There are so many options to get the iPod music into the radio, there is even a way of using your iPod as your head unit. And we’re not talking about an iPod-dedicated mechless unit like the ones by Alpine. We’re talking iPod as the source.You heard me. Kicker is getting ready to introduce their latest module that combined with a piece or two from Soundgate, allows you to use the iPod as the main source unit to supply your amps with the electronic signals we call music.

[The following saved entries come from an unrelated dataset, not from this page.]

Lemma take_engine_ok rs n e i s e1 c l c' e' :
  getRecoveryUnitBranch_forking e i = Some (s, e1) -> take_engine (fun e c => cursor_next rs e i c) n e c = Some (l, c', e') ->
  take_records rs s n c = Some (l, c').
Proof.
  revert e c l. induction n as [|n IH]; intros e c l Hb Hrun; simpl in *; [congruence|]. change (cursor_next rs e i c) with (on_branch e i (fun s => Cursor_next rs s c)) in Hrun.
  rewrite (on_branch_run e i s e1 _ Hb) in Hrun. destruct (Cursor_next rs s c) as [[[r|] c2]|]; [|done..]. cbn [mbind option_bind] in *.
  destruct (take_engine _ n e1 c2) as [[[l2 c3] e3]|] eqn:E; [|done]. cbn [mbind option_bind] in Hrun.
  rewrite (IH e1 c2 l2 (branch_again _ _ _ _ Hb)); [|congruence]. cbn [mbind option_bind]. congruence.
Qed.

(** ** The properties *)

(** [C32] The key of a record: the number is read back from it, the keys of a store are in the
    order of the numbers, and the keys of two stores do not interleave. *)
Theorem record_key_codec ident a b :
  int64 a -> int64 b ->
  extractRecordId (createKey ident a) = Some a /\ (createKey ident a ≺ createKey ident b <-> a < b) /\
  forall ident' c, int64 c -> Forall byte ident -> Forall byte ident' -> ident <> ident' ->
    (createKey ident' c ≺ createKey ident a <-> createKey ident' c ≺ createKey ident b).
Proof.
  intros Ha Hb. split_and!; [by apply extract_create|by apply createKey_lt|]. intros ident' c Hc Hi Hi' Hne.
  destruct (createKey_other ident ident' Hi Hi' Hne) as [Hlt|Hlt].
  - split; intros H; destruct (string_lt_asym _ _ H); by apply Hlt.
  - split; intros _; by apply Hlt.
Qed.

Lemma record_key_codec_witness : extractRecordId (createKey [97] (-300)) = Some (-300) /\ (createKey [97] (-300) ≺ createKey [97] 7 <-> -300 < 7).
Proof.
  destruct (record_key_codec [97] (-300) 7) as (H1 & H2 & _); [unfold int64, int64_min, int64_max; lia..|]. split; [exact H1|exact H2].
Defined.


(** A new store in a new engine. *)
Definition fresh_engine : KVEngine := newRecoveryUnit KVEngine_new 0.

Definition fresh_unit : unit_view := mkView false None None None [].

Lemma fresh_holds : unit_holds (RecordStore_new [97]) fresh_engine 0 ∅ ∅ (mkEngineView ∅ {[0%nat := fresh_unit]}) fresh_unit.
Proof.
  split.
  - split; [|done..]. split_and!; [repeat constructor; simpl; lia|by apply (bool_decide_unpack _)..].
  - exact (newRecoveryUnit_ok _ _ 0 KVEngine_new_ok).
  - done.
  - split; simpl; try done.
    + intros k [w Hk]. unfold working in Hk. simpl in Hk. by rewrite lookup_empty in Hk.
Qed.

Definition sample_records : list record_op := [RecInsert [5]; RecInsert [6; 6]; RecUpdate 1 [7]; RecInsert [8]; RecDelete 2].

Lemma sample_records_ok : record_ops_ok 1 ∅ sample_records.
Proof.
  unfold sample_records. repeat split; try (simpl; lia).
  - exists [5]. split; [vm_compute; reflexivity|done].
  - vm_compute. by eexists.
Qed.
Lemma tuning_is_idempotent_witness :
  exists module' infos,
    load_tuning_state sample_cur sample_checkpoint
    = (Ok tt, module', [Load_model infos])
    /\ load_tuning_state module' sample_checkpoint
       = (Ok tt, module', [Load_model infos]).
Proof.
  apply (@tuning_is_idempotent sample_cur sample_pretrain sample_checkpoint
           sample_cur_wf eq_refl eq_refl eq_refl sample_heads_remappable).
Defined.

In reality, the new module, called the Kicker Dual-Zone Remote Level Control (model ZRMRLC), is level control (JL Audio has the CL-RLC) but with two distinct controllers, which is of course the cool part. You can have the front speakers play at one volume and the rear speakers play at another volume. If you are using an iPod as the source, one zone can be the mids and highs, and the second zone can control the subwoofer output, just like a head unit subwoofer control. Using the Soundgate Core device and cable pack (models REMCORE and PDCBLPKS respectively), the iPod will have a direct connection to the amplifiers and the battery will charge. This works for iPhone and iPod units, so all you Apple heads are covered. As long as you are using amps for all of your speakers, this is a great solution for hot rods and muscle cars as well as any other vehicle. If you use splitters, you can wire the Kicker dual-zone control in-line with a non-iPod interfaced head unit and use the head unit for CDs and radio, then turn it off completely and use the iPod when you want to. There are a lot of possibilities with this system.
It can be tough deciphering all of the options in accessories for the iPod. If you follow this guide, you will be able to pick out which method is best for you and your car. Sometimes you don’t have much choice but use an FM-modulator, specifically on an older car with nothing but FM/AM and you can’t or refuse to swap it out. In this instance, adding an amp and using the Kicker module is a great idea.